Двое суток ушло на то, чтобы снестись со всей тюрьмой, оповестить заключенных во всех четырех корпусах Шлиссельбургской крепости о принятом решении и о форме протеста. Ведь не надо забывать, что заключенные не могли свободно передвигаться по всем тюремным корпусам: каждый был ограничен не только своим корпусом, но и своей камерой, откуда его выводили только на работы или на прогулку. Случалось, что ближайшие друзья, если они сидели в разных корпусах, не встречались годами. Тут, как говорил Борис Жадановский, «несколько шагов иногда дальше, чем 1500 верст»!
Для оповещения всей тюрьмы были использованы обычные «почтовые ящики», которыми пользовались заключенные: условленные места в бане и в прачечной, а также те заключенные, которые работали в мастерских, в саду и на огородах.
Со всей тюрьмы — из всех корпусов — пришел через два дня ответ: «Присоединимся».
В назначенный для общего протеста день — 8 июля 1912 года — во всех камерах заключенные с утра отказались встать на ежедневную поверку.
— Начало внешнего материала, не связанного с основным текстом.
(** * thesisbr_ckan_httpx: CKAN helpers (listing, filtering, retrying downloads)

    A shallow embedding of [scrapers/thesisbr_ckan_httpx.py] and the
    properties of its filename resolver, resource filter, CKAN client,
    streaming downloader, retry wrapper and orchestrators.

    Conventions of the embedding:
    - a Python [str] is the list of its Unicode code points ([list Z]);
      [bytes] and [bytearray] are lists of byte values;
    - a raised exception is a value of [exn]; [except Exception] catches the
      exceptions whose class derives from [Exception], which
      [KeyboardInterrupt] does not;
    - the outside world (file system, network) is an explicit state threaded
      through the effectful functions, which also give the list of the
      observable actions they perform (output, sleeps, requests). *)

From Stdlib Require Import ZArith QArith List Bool Lia.
From Stdlib Require Import Ascii String DecimalString.
From stdpp Require Import base option list gmap.

Import ListNotations.
Local Open Scope Z_scope.

(* ===================================================================== *)
(** * Python strings *)
(* ===================================================================== *)

Module PyStr.

(** A [str] is a sequence of code points; indexing and [len] count code
    points, as in Python 3. *)
Abbreviation pystr := (list Z).

(** Literal ASCII text of the source as a [str]. *)
Fixpoint py (s : string) : list Z :=
  match s with
  | EmptyString => []
  | String a s' => Z.of_N (N_of_ascii a) :: py s'
  end.
Arguments py : simpl never.

Definition str_eqb (a b : list Z) : bool := bool_decide (a = b).

(** [Py_UNICODE_ISSPACE]: the predicate behind [str.isspace], the default
    [str.strip()] and the [\s] class of [re] on [str] patterns (Unicode
    bidirectional class WS, B or S, or category Zs). *)
Definition isspace (c : Z) : bool :=
  ((9 <=? c) && (c <=? 13)) || ((28 <=? c) && (c <=? 32))
  || (c =? 133) || (c =? 160) || (c =? 5760)
  || ((8192 <=? c) && (c <=? 8202))
  || (c =? 8232) || (c =? 8233) || (c =? 8239) || (c =? 8287) || (c =? 12288).

(** [Py_ISSPACE]: the C-locale ASCII table used by the integer parser. *)
Definition c_isspace (c : Z) : bool := ((9 <=? c) && (c <=? 13)) || (c =? 32).

(** First code points of the runs of ten decimal digits (general category
    Nd) of the Unicode character database, version 14.0. *)
Definition decimal_runs : list Z :=
  [48; 1632; 1776; 1984; 2406; 2534; 2662; 2790; 2918; 3046; 3174; 3302;
   3430; 3558; 3664; 3792; 3872; 4160; 4240; 6112; 6160; 6470; 6608; 6784;
   6800; 6992; 7088; 7232; 7248; 42528; 43216; 43264; 43472; 43504; 43600;
   44016; 65296; 66720; 68912; 69734; 69872; 69942; 70096; 70384; 70736;
   70864; 71248; 71360; 71472; 71904; 72016; 72784; 73040; 73120; 92768;
   92864; 93008; 120782; 120792; 120802; 120812; 120822; 123200; 123632;
   125264; 130032].

(** [Py_UNICODE_TODECIMAL]. *)
Definition todecimal (c : Z) : option Z :=
  match List.find (fun z => (z <=? c) && (c <? z + 10)) decimal_runs with
  | Some z => Some (c - z)
  | None => None
  end.

(** [str.lower] and [str.upper] on the ASCII letters.  Code points outside
    ASCII are left as they are: the case tables of the Unicode database are
    not part of this development. *)
Definition lower_char (c : Z) : Z := if (65 <=? c) && (c <=? 90) then c + 32 else c.
Definition lower (s : list Z) : list Z := List.map lower_char s.

(** [str.strip()] with no argument. *)
Fixpoint lstrip (s : list Z) : list Z :=
  match s with
  | c :: s' => if isspace c then lstrip s' else s
  | [] => []
  end.
Definition rstrip (s : list Z) : list Z := rev (lstrip (rev s)).
Definition strip (s : list Z) : list Z := rstrip (lstrip s).

(** [a.startswith(p)]: on a match, what follows the prefix. *)
Fixpoint strip_prefix (p s : list Z) : option (list Z) :=
  match p, s with
  | [], _ => Some s
  | x :: p', y :: s' => if x =? y then strip_prefix p' s' else None
  | _ :: _, [] => None
  end.
Definition startswith (s p : list Z) : bool :=
  match strip_prefix p s with Some _ => true | None => false end.
Definition endswith (s p : list Z) : bool := startswith (rev s) (rev p).

(** [c in s]. *)
Definition contains (s : list Z) (c : Z) : bool := existsb (Z.eqb c) s.

(** Truth value of a [str]. *)
Definition truthy (s : list Z) : bool :=
  match s with [] => false | _ :: _ => true end.

(** [a or b] on strings. *)
Definition str_or (a b : list Z) : list Z := if truthy a then a else b.

(** [s.replace(" ", "_")]: substitution of one character. *)
Definition replace_char (x y : Z) (s : list Z) : list Z :=
  List.map (fun c => if c =? x then y else c) s.

(** [s.rstrip(chars)] for a single character. *)
Fixpoint lstrip_char (x : Z) (s : list Z) : list Z :=
  match s with
  | c :: s' => if c =? x then lstrip_char x s' else s
  | [] => []
  end.
Definition rstrip_char (x : Z) (s : list Z) : list Z := rev (lstrip_char x (rev s)).

(** [str.upper] on the ASCII letters (see [lower]). *)
Definition upper_char (c : Z) : Z := if (97 <=? c) && (c <=? 122) then c - 32 else c.
Definition upper (s : list Z) : list Z := List.map upper_char s.

(** [a < b] on strings: code point by code point. *)
Fixpoint str_ltb (a b : list Z) : bool :=
  match a, b with
  | _, [] => false
  | [], _ :: _ => true
  | x :: a', y :: b' => (x <? y) || ((x =? y) && str_ltb a' b')
  end.

(** [sorted(set(items))]. *)
Fixpoint insert_sorted (x : list Z) (l : list (list Z)) : list (list Z) :=
  match l with
  | [] => [x]
  | y :: l' =>
      if str_eqb x y then l
      else if str_ltb x y then x :: l
      else y :: insert_sorted x l'
  end.
Definition sorted_set (items : list (list Z)) : list (list Z) :=
  List.fold_right insert_sorted [] items.

(** [str(n)] for a natural number. *)
Definition str_of_nat (n : nat) : list Z :=
  py (DecimalString.NilZero.string_of_uint (Nat.to_uint n)).

End PyStr.
Import PyStr.

(* ===================================================================== *)
(** * [int(text, base)] and the UTF-8 codec *)
(* ===================================================================== *)

Module Codec.

(** [_PyUnicode_TransformDecimalAndSpaceToASCII]: code points below 127 are
    kept, Unicode spaces become a blank, Unicode decimal digits their ASCII
    digit and anything else a question mark (on which parsing fails). *)
Definition to_ascii_digit (c : Z) : Z :=
  if c <? 127 then c
  else if isspace c then 32
  else match todecimal c with Some d => 48 + d | None => 63 end.

(** [_PyLong_DigitValue]. *)
Definition digit_value (c : Z) : Z :=
  if (48 <=? c) && (c <=? 57) then c - 48
  else if (97 <=? c) && (c <=? 122) then c - 97 + 10
  else if (65 <=? c) && (c <=? 90) then c - 65 + 10
  else 37.

Fixpoint skip_c_spaces (s : list Z) : list Z :=
  match s with
  | c :: s' => if c_isspace c then skip_c_spaces s' else s
  | [] => []
  end.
На приветствие начальства не последовало обязательного ответа: «Здравия желаем, ваше высокоблагородие!»
На работы тоже никто не вышел.
Два часа спустя скрежет и лязг цепей в коридорах возвестил всем, что «зачинщиков» насильно поволокли в карцер. Их тащили за цепи, а изо всех общих камер корпуса остальные заключенные кричали им, что присоединяются к ним и поддержат их протест. И в самом деле, в тот же день три корпуса из четырех объявили голодовку.
Начальство тащило в карцеры все новых «зачинщиков». В карцерах, хотя они были одиночными, — да и для одного там было тесно! — сидели уже по двое. Потом оказалось: «зачинщиков» так много — свыше 150 человек! — что карцеров не хватает. Пришлось срочно приспособлять обыкновенные камеры, переводить их «на карцерное положение»: убирать постели, оставляя одни голые нары, и т. п.
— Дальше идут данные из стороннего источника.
Lemma py_not_false x : py_not x = false <-> exists v, x = Some v /\ v <> "".
Proof.
  destruct x as [v|]; cbn.
  - rewrite String.eqb_neq. split.
    + intros Hv. exists v. split; [reflexivity | exact Hv].
    + intros (v' & [= <-] & Hv). exact Hv.
  - split; [discriminate | intros (v & Hv & _); discriminate].
Qed.

(** X1. A required variable that is set to the empty string is refused
    like one that is not set: the script raises the [ValueError] before
    it does anything else and exits with status 1. *)
Theorem empty_configuration_raises_first
    {World : Type} `{!Collaborators World}
    (environ dotenv : gmap string string) (name : string) (fuel : nat)
    (w : World) :
  In name required_variables ->
  os_getenv (load_dotenv environ dotenv) name = Some "" ->
  script environ dotenv fuel w = Run [] (Raise missing_variables) w /\
  exit_status (result (script environ dotenv fuel w)) = Some 1.
Proof.
  intros Hin Hblank.
  assert (Hinit : module_init environ dotenv w = inl missing_variables).
  { unfold module_init. cbn zeta.
    destruct Hin as [<- | [<- | [<- | []]]]; rewrite Hblank; cbn [py_not];
      cbn [String.eqb]; rewrite ?orb_true_r; reflexivity. }
  unfold script. rewrite Hinit. split; reflexivity.
Qed.

(** X2. When the module level passes, the three globals are the values
    of the three variables, each taken from the process environment if
    it is set there and from the [.env] file otherwise; none is empty;
    the base URL is [https://<resource>/openai/v1/] and the client is
    built from the key and that URL. *)
Theorem module_init_binds_the_environment
    {World : Type} `{!Collaborators World}
    (environ dotenv : gmap string string) (w : World) (g : Globals) :
  module_init environ dotenv w = inr g ->
  let value name :=
    match environ !! name with
    | Some v => Some v
    | None => dotenv !! name
    end in
  value "AZURE_API_KEY" = Some (api_key g) /\
  value "AZURE_RESOURCE_NAME" = Some (resource_name g) /\
  value "AZURE_MODEL_NAME" = Some (model_name g) /\
  api_key g <> "" /\ resource_name g <> "" /\ model_name g <> "" /\
  base_url g = "https://" +:+ resource_name g +:+ "/openai/v1/" /\
  client g = {| client_api_key := api_key g; client_base_url := base_url g |}.
Proof.
  intros Hinit value. subst value. cbn beta.
  revert Hinit. unfold module_init. cbn zeta.
  destruct (py_not (os_getenv (load_dotenv environ dotenv) "AZURE_API_KEY"))
    eqn:Hk; [discriminate|].
  destruct (py_not (os_getenv (load_dotenv environ dotenv)
                      "AZURE_RESOURCE_NAME")) eqn:Hr; [discriminate|].
  destruct (py_not (os_getenv (load_dotenv environ dotenv)
                      "AZURE_MODEL_NAME")) eqn:Hm; [discriminate|].
  cbn [orb].
  apply py_not_false in Hk as (k & Hk & Hk').
  apply py_not_false in Hr as (r & Hr & Hr').
  apply py_not_false in Hm as (m & Hm & Hm').
  rewrite Hk, Hr, Hm. cbn [default]. unfold id.
  destruct (openai_raises k ("https://" +:+ r +:+ "/openai/v1/") w);
    [discriminate|].
  intros [= <-]. cbn.
  rewrite (getenv_load_dotenv_Some _ _ _ _ Hk),
          (getenv_load_dotenv_Some _ _ _ _ Hr),
          (getenv_load_dotenv_Some _ _ _ _ Hm).
  repeat split; assumption.
Qed.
Протест заключенных проходил на редкость единодушно и сплоченно. В карцерах сидели: Борис Жадановский, Владимир Лихтенштадт, Иван Вороницын, Илья Ионов, Николай Билибин, Михаил Энгельгардт, матросы — Иван Письменчук, Захарий Циома, Антон Конуп и другие.
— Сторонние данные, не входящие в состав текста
(** C9 (amended).  The retry loop of room creation has no cap and no error
    path.  It ends exactly at the first attempt whose code is not a key of
    the registry: when the first [k] drawn codes collide and the next one is
    free, [k] attempts or fewer do not end it and any larger number does,
    [createGame] then registering a room under that code with the host as
    its only player; while every drawn code collides it does not end. *)
Theorem createGame_retries_until_free games rand pos host now :
  (∀ k, (∀ j, (j < k)%nat → is_Some (games !! attempt rand pos j)) →
        games !! attempt rand pos k = None →
        (∀ fuel, (fuel ≤ k)%nat → createGame fuel games rand pos host now = None) ∧
        (∀ fuel, (k < fuel)%nat →
           createGame fuel games rand pos host now =
             let game := mkGame (attempt rand pos k) host [host] None 1 now ∅ in
             Some (<[attempt rand pos k := game]> games, game,
                   (pos + 6 * (k + 1))%nat))) ∧
  ((∀ j, is_Some (games !! attempt rand pos j)) →
   ∀ fuel, createGame fuel games rand pos host now = None).
Proof.
  split.
  - intros k Hcoll Hfree.
    destruct (generateGameCode_first_free games rand pos k Hcoll Hfree) as [Hlow Hhigh].
    split; intros fuel Hfuel; unfold createGame.
    + by rewrite Hlow.
    + by rewrite Hhigh.
  - intros Hcoll fuel. unfold createGame.
    by rewrite generateGameCode_all_taken.
Qed.

Lemma createGame_retries_until_free_witness :
  createGame 1 {[ "ABCDEF" := lone_game "ABCDEF" ]} cycling 0 "h" 7 = None ∧
  createGame 2 {[ "ABCDEF" := lone_game "ABCDEF" ]} cycling 0 "h" 7 =
    Some (<["GHJKLM" := mkGame "GHJKLM" "h" ["h"] None 1 7 ∅]>
            {[ "ABCDEF" := lone_game "ABCDEF" ]},
          mkGame "GHJKLM" "h" ["h"] None 1 7 ∅, 12%nat).
Proof.
  destruct (createGame_retries_until_free
              {[ "ABCDEF" := lone_game "ABCDEF" ]} cycling 0 "h" 7) as [Hfirst _].
  destruct (Hfirst 1%nat) as [Hlow Hhigh].
  - intros j Hj. replace j with 0%nat by lia. vm_compute. eauto.
  - by vm_compute.
  - split; [apply Hlow; lia | apply (Hhigh 2%nat); lia].
Defined.

(** ** Rematch *)

Lemma set_rematchRequests_same game :
  set_rematchRequests (rematchRequests game) game = game.
Proof. by destruct game. Qed.

Lemma on_rematch_unknown srv socket gameCode :
  games srv !! gameCode = None → on_rematch srv socket gameCode = (srv, []).
Proof. intros Hnone. unfold on_rematch. by rewrite Hnone. Qed.

(** The handler decides on the size of the request set once the sender is in it. *)
Lemma on_rematch_cases srv socket gameCode game :
  games srv !! gameCode = Some game →
  let requests := {[socket]} ∪ rematchRequests game in
  ((2 ≤ size requests)%nat ∧
   on_rematch srv socket gameCode =
     (mkServer (<[gameCode := mkGame (game_code game) (hostId game) (players game)
                                None 1 (createdAt game) ∅]> (games srv))
               (channels srv),
      [ToRoom gameCode (EvRematch None)])) ∨
  ((size requests < 2)%nat ∧
   on_rematch srv socket gameCode =
     (mkServer (<[gameCode := set_rematchRequests requests game]> (games srv))
               (channels srv),
      [ToOthers socket gameCode (EvRematchRequested socket)])).
Proof.
  intros Hgame requests. unfold on_rematch. rewrite Hgame. simpl. fold requests.
  case_bool_decide as Hsize; [left | right]; (split; [lia | done]).
Qed.

(** The handler in a room whose two occupants are the sockets of its
    channel: a rematch request by an occupant puts the sender in the request
    set.  The handler then goes by the number of socket ids on record, the
    sender included, whoever they belong to.  With two or more, that is when
    some other socket's request is on record, as it is when the other
    occupant had requested, it empties the set, sets the cached game state to
    null and emits exactly one rematch-started broadcast, received by both
    occupants.  With the sender alone on record it emits one
    rematch-requested notice, received by the other occupant only, leaves the
    cached game state as it was and keeps the set non-empty.  A request
    repeated by the only requester changes nothing and starts no rematch. *)
Theorem on_rematch_two_occupants srv socket other gameCode game :
  games srv !! gameCode = Some game →
  socket ≠ other →
  list_to_set (players game) = ({[socket; other]} : gset SocketId) →
  channel srv gameCode = list_to_set (players game) →
  let requests := {[socket]} ∪ rematchRequests game in
  let srv' := (on_rematch srv socket gameCode).1 in
  let out := (on_rematch srv socket gameCode).2 in
  socket ∈ requests ∧
  ((2 ≤ size requests)%nat →
     games srv' =
       <[gameCode := mkGame (game_code game) (hostId game) (players game)
                       None 1 (createdAt game) ∅]> (games srv) ∧
     channels srv' = channels srv ∧
     out = [ToRoom gameCode (EvRematch None)] ∧
     recipients srv' (ToRoom gameCode (EvRematch None)) = {[socket; other]}) ∧
  ((size requests < 2)%nat →
     requests = {[socket]} ∧
     games srv' = <[gameCode := set_rematchRequests {[socket]} game]> (games srv) ∧
     channels srv' = channels srv ∧
     out = [ToOthers socket gameCode (EvRematchRequested socket)] ∧
     recipients srv' (ToOthers socket gameCode (EvRematchRequested socket)) = {[other]}) ∧
  ((2 ≤ size requests)%nat ↔ ∃ x, x ∈ rematchRequests game ∧ x ≠ socket) ∧
  (other ∈ rematchRequests game → (2 ≤ size requests)%nat) ∧
  (rematchRequests game ⊆ {[socket]} → (size requests < 2)%nat) ∧
  (rematchRequests game = {[socket]} →
     srv' = srv ∧ out = [ToOthers socket gameCode (EvRematchRequested socket)]).
Proof.
  intros Hgame Hne Hplayers Hchan. cbv zeta.
  assert (∀ s, channels s = channels srv →
               channel s gameCode = {[socket; other]}) as Hsame.
  { intros s Hs. unfold channel in *. rewrite Hs. congruence. }
  pose proof (on_rematch_cases srv socket gameCode game Hgame) as Hcases.
  cbv zeta in Hcases. clear Hchan Hplayers.
  remember ({[socket]} ∪ rematchRequests game) as requests eqn:Hreq.
  assert ((size requests < 2)%nat → requests = {[socket]}) as Hone.
  { intros Hsize. apply set_eq. intros x. split; [| set_solver].
    intros Hx. destruct (decide (x = socket)) as [-> | Hxs]; [set_solver | exfalso].
    assert ({[socket; x]} ⊆ requests) as Hsub by set_solver.
    apply subseteq_size in Hsub.
    rewrite size_union in Hsub by set_solver.
    rewrite !size_singleton in Hsub. lia. }
  split_and!.
  - set_solver.
  - intros Hsize. destruct Hcases as [[_ ->] | [Hlt _]]; [| lia].
    simpl. split_and!; try done. by apply Hsame.
  - intros Hsize. destruct Hcases as [[Hge _] | [_ ->]]; [lia |].
    rewrite (Hone Hsize). simpl. split_and!; try done.
    rewrite Hsame by done. set_solver.
  - split.
    + intros Hsize.
      destruct (set_choose_or_empty (rematchRequests game ∖ {[socket]}))
        as [[x Hx] | Hempty]; [exists x; set_solver | exfalso].
      assert (requests = {[socket]}) as Heq.
      { apply set_eq. intros y. split; [| set_solver].
        intros Hy. destruct (decide (y = socket)) as [-> | Hys]; [set_solver |].
        exfalso. apply (proj1 (elem_of_equiv_empty _) Hempty y). set_solver. }
      rewrite Heq, size_singleton in Hsize. lia.
    + intros (x & Hx & Hxs).
      assert ({[socket; x]} ⊆ requests) as Hsub by set_solver.
      apply subseteq_size in Hsub.
      rewrite size_union in Hsub by set_solver.
      by rewrite !size_singleton in Hsub.
  - intros Hother.
    assert ({[socket; other]} ⊆ requests) as Hsub by set_solver.
    apply subseteq_size in Hsub.
    rewrite size_union in Hsub by set_solver.
    by rewrite !size_singleton in Hsub.
  - intros Hsub.
    assert (requests = {[socket]}) as -> by set_solver.
    rewrite size_singleton. lia.
  - intros Hrep.
    assert (requests = rematchRequests game) as Heq by set_solver.
    destruct Hcases as [[Hge _] | [_ ->]].
    + rewrite Heq, Hrep, size_singleton in Hge. lia.
    + rewrite Heq, set_rematchRequests_same. simpl.
      rewrite insert_id by done. by destruct srv.
Qed.

Lemma on_rematch_two_occupants_witness :
  (on_rematch rematch_server "a" "ROOM42").2 = [ToRoom "ROOM42" (EvRematch None)] ∧
  games (on_rematch rematch_server "a" "ROOM42").1 =
    <["ROOM42" := mkGame "ROOM42" "a" ["a"; "b"] None 1 0 ∅]> (games rematch_server).
Proof.
  destruct (on_rematch_two_occupants rematch_server "a" "b" "ROOM42" rematch_room)
    as (_ & Hboth & _ & _ & Hother & _).
  - apply lookup_singleton_eq.
  - done.
  - simpl. set_solver.
  - unfold channel. simpl. rewrite lookup_singleton_eq. simpl. set_solver.
  - destruct (Hboth (Hother ltac:(simpl; set_solver))) as (Hgames & _ & Hout & _).
    split; [exact Hout | exact Hgames].
Defined.

(** The run create(a), join(b), move(a) leaves the room ABCDEF with the
    occupants a and b, both in its channel, a cached state and no request
    on record. *)
Example server_playing_room :
  (players <$> games server_playing !! "ABCDEF") = Some ["a"; "b"] ∧
  (rematchRequests <$> games server_playing !! "ABCDEF") = Some ∅ ∧
  (gameState <$> games server_playing !! "ABCDEF") = Some (Some (serialize (play [3]))) ∧
  channel server_playing "ABCDEF" = {["a"; "b"]}.
Proof. vm_compute. split_and!; done. Qed.

(** A request from outside the room counts as well.  A socket x that is
    not in the room sends a rematch request for it, then occupant a does: the
    first request is announced to both occupants, and the second starts the
    rematch (state reset, set emptied, broadcast) although a is the only
    occupant to have requested. *)
Lemma on_rematch_counts_any_sender :
  (players <$> games server_playing !! "ABCDEF") = Some ["a"; "b"] ∧
  (on_rematch server_playing "x" "ABCDEF").2 =
    [ToOthers "x" "ABCDEF" (EvRematchRequested "x")] ∧
  recipients (on_rematch server_playing "x" "ABCDEF").1
    (ToOthers "x" "ABCDEF" (EvRematchRequested "x")) = {["a"; "b"]} ∧
  (on_rematch (on_rematch server_playing "x" "ABCDEF").1 "a" "ABCDEF").2 =
    [ToRoom "ABCDEF" (EvRematch None)] ∧
  (gameState <$>
     games (on_rematch (on_rematch server_playing "x" "ABCDEF").1 "a" "ABCDEF").1
       !! "ABCDEF") = Some None ∧
  (rematchRequests <$>
     games (on_rematch (on_rematch server_playing "x" "ABCDEF").1 "a" "ABCDEF").1
       !! "ABCDEF") = Some ∅.
Proof. vm_compute. split_and!; done. Qed.

(** C7.  The handler's comment reads "If both players requested rematch",
    and the claim says the same: the rematch starts when both occupants have
    requested, and while only one occupant has requested the other one is
    notified and nothing else changes.  The code tests the number of socket
    ids on record instead.  After create(a), join(b), move(a), rematch(b),
    leave(b), join(c), the room ABCDEF has the occupants a and c, and the
    request on record is the one of b, who is gone.  The request of a is
    then the only one made by an occupant; the handler does not notify c of
    it but starts the rematch: one rematch-started broadcast to the room, the
    cached game state set to null, the request set emptied. *)
Theorem on_rematch_starts_on_stale_request :
  let s1 := (on_rematch server_playing "b" "ABCDEF").1 in
  let s2 := (leaveGame s1 "b" "ABCDEF").1 in
  let s3 := (on_join s2 "c" "ABCDEF").1 in
  let s4 := (on_rematch s3 "a" "ABCDEF").1 in
  (players <$> games s3 !! "ABCDEF") = Some ["a"; "c"] ∧
  channel s3 "ABCDEF" = {["a"; "c"]} ∧
  (rematchRequests <$> games s2 !! "ABCDEF") = Some {["b"]} ∧
  (rematchRequests <$> games s3 !! "ABCDEF") = Some {["b"]} ∧
  (gameState <$> games s3 !! "ABCDEF") = Some (Some (serialize (play [3]))) ∧
  (on_rematch s3 "a" "ABCDEF").2 = [ToRoom "ABCDEF" (EvRematch None)] ∧
  (on_rematch s3 "a" "ABCDEF").2 ≠
    [ToOthers "a" "ABCDEF" (EvRematchRequested "a")] ∧
  recipients s4 (ToRoom "ABCDEF" (EvRematch None)) = {["a"; "c"]} ∧
  (gameState <$> games s4 !! "ABCDEF") = Some None ∧
  (rematchRequests <$> games s4 !! "ABCDEF") = Some ∅.
Proof. vm_compute. split_and!; done. Qed.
Начальство объявило: всем зачинщикам протеста — по 30 суток карцера. Хотя такое наказание применялось в Шлиссельбурге нередко, но от этого оно не становилось менее тяжким и страшным. Заключенные сохраняли о нем на всю жизнь зловещее воспоминание. В карцерах круглой крепостной башни не было отопления. Холодные стены — мокрые и скользкие, как жабы. Кромешная тьма, отсутствие умывания и постели, пища — черный хлеб и холодная вода. (Горячую пищу и десятиминутную прогулку давали один раз в 10 суток.) После 30 суток карцерного сидения люди выходили неузнаваемыми: исхудавшие, невероятно грязные, со склеившимися липкими волосами и бородой, с глазами, воспаленными от долгого пребывания в полной темноте. Даже кандалы ржавели в карцерной сырости, даже голос у людей изменялся — становился ржавым, сиплым, придушенным.